O meio liberal de direitos de votação Democracy Docket expôs um padrão de crenças extremas anti-votação e teorias da conspiração de Chad Bianco, o xerife pró-Trump do Condado de Riverside, Califórnia, que está atualmente a concorrer a governador.
Bianco está atualmente num confronto de alto perfil com funcionários estatais da Califórnia depois de ter apreendido 650.000 votos do referendo da Proposição 50, que estabeleceu um novo mapa congressional a meio da década para eliminar cinco Republicanos em retaliação pelos esforços do GOP de fazer o mesmo aos Democratas no Texas. Até alguns líderes Republicanos do estado condenaram as suas ações.

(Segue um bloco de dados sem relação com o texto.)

(** * TrainingPortal janitor: a shallow embedding of
      [src/trainingportal_janitor/main.py] and the properties of its
      sweep-and-expire loop.

    Layout of the development:
    - [datetime]: naive timestamps and their ordering;
    - [Strptime]: the part of CPython's [datetime.strptime] that the three
      [DATETIME_PATTERNS] exercise;
    - the effect monad [M] (state, trace of external calls, exceptions);
    - the functions of [main.py], one definition per source function;
    - the theorems. *)

From Stdlib Require Import ZArith String Ascii List Bool Lia.
From stdpp Require Import base tactics option list strings gmap pretty.

Local Open Scope string_scope.
Local Open Scope list_scope.
Local Open Scope Z_scope.

(* ===================================================================== *)
(** ** Naive datetimes *)
(* ===================================================================== *)

(** A [datetime.datetime] without tzinfo: the seven integer fields. *)
Record datetime := mk_datetime {
  year : Z; month : Z; day : Z;
  hour : Z; minute : Z; second : Z; microsecond : Z
}.

(** Python compares two naive datetimes field by field, as tuples. *)
Definition dt_fields (d : datetime) : list Z :=
  [year d; month d; day d; hour d; minute d; second d; microsecond d].

Fixpoint lex_compare (a b : list Z) : comparison :=
  match a, b with
  | [], [] => Eq
  | [], _ :: _ => Lt
  | _ :: _, [] => Gt
  | x :: a', y :: b' =>
      match Z.compare x y with
      | Eq => lex_compare a' b'
      | c => c
      end
  end.

Definition dt_cmp (a b : datetime) : comparison :=
  lex_compare (dt_fields a) (dt_fields b).

(** [a > b], [a < b], [a <= b] and [a == b] on datetimes. *)
Definition dt_gtb (a b : datetime) : bool :=
  match dt_cmp a b with Gt => true | _ => false end.
Definition dt_ltb (a b : datetime) : bool :=
  match dt_cmp a b with Lt => true | _ => false end.
Definition dt_leb (a b : datetime) : bool :=
  match dt_cmp a b with Gt => false | _ => true end.
Definition dt_eqb (a b : datetime) : bool :=
  match dt_cmp a b with Eq => true | _ => false end.

(* ===================================================================== *)
(** ** [datetime.strptime] on the directives of [DATETIME_PATTERNS] *)
(* ===================================================================== *)

(** CPython's [_strptime] turns a format into a regular expression, one
    named group per directive, compiled with [re.IGNORECASE]; it takes the
    first match from the start of the input (alternatives in the order they
    are written, with backtracking), rejects the input when the match does
    not reach its end, and builds the datetime, which rejects an impossible
    date.  Every rejection is a [ValueError], rendered here as [None].
    Only [%Y %m %d %H %M %S], [%%] and literal non-blank characters are
    covered: that is all the three patterns use.  A [string] is read as a
    text of code points below 256: among those the decimal digits that
    [\d] matches are the ten ASCII digits, and the letters that match a
    literal [T] or [Z] without regard to case are the two ASCII cases, so
    the classes below are exact on such texts.  A text with a code point
    from 256 on (a decimal digit of another script, which [\d] and [int]
    accept as well) is outside the model. *)
Module Strptime.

Mas a apreensão de votos de Bianco, evidentemente para tentar investigar alegações infundadas de fraude, faz parte de um padrão mais amplo do seu desprezo pela democracia.
"'É por isso que algumas pessoas nunca deveriam ter permissão para votar', escreveu o xerife na quarta-feira em resposta a um vídeo de comentário sobre a guerra do Irão no site de redes sociais", disse o relatório. Isto "não foi um incidente isolado", disse o relatório, uma vez que "Nos últimos meses, Bianco publicou numerosos comentários e publicações nas redes sociais promovendo alegações falsas de que as eleições são manipuladas e que os Democratas dependem de eleitores ilegais para ganhar corridas."
Entre outras coisas, Bianco também alegou que os Democratas "criaram um ambiente onde a fraude e a votação ilegal os mantêm no cargo", e que "Não cidadãos podem votar, pode votar por outra pessoa mesmo que esteja morta, as pessoas podem votar várias vezes com nomes diferentes."
Não há evidências para apoiar nada disto; todas estas coisas são ilegais e foram processadas nos raros casos em que ocorreram.
Bianco, que foi caracterizado por adversários como tendo um dos piores registos de resolução de crimes e algumas das prisões mais mortíferas da Califórnia, é um antigo membro do grupo paramilitar Oath Keepers e está afiliado ao movimento "Constitutional Sheriffs", um grupo marginal que acredita que Deus delega autoridade legal divina aos xerifes para anular leis federais de que não aprovam. Em 2024, este grupo estava a preparar um esquema para bloquear os Democratas de tomar o poder se ganhassem a eleição.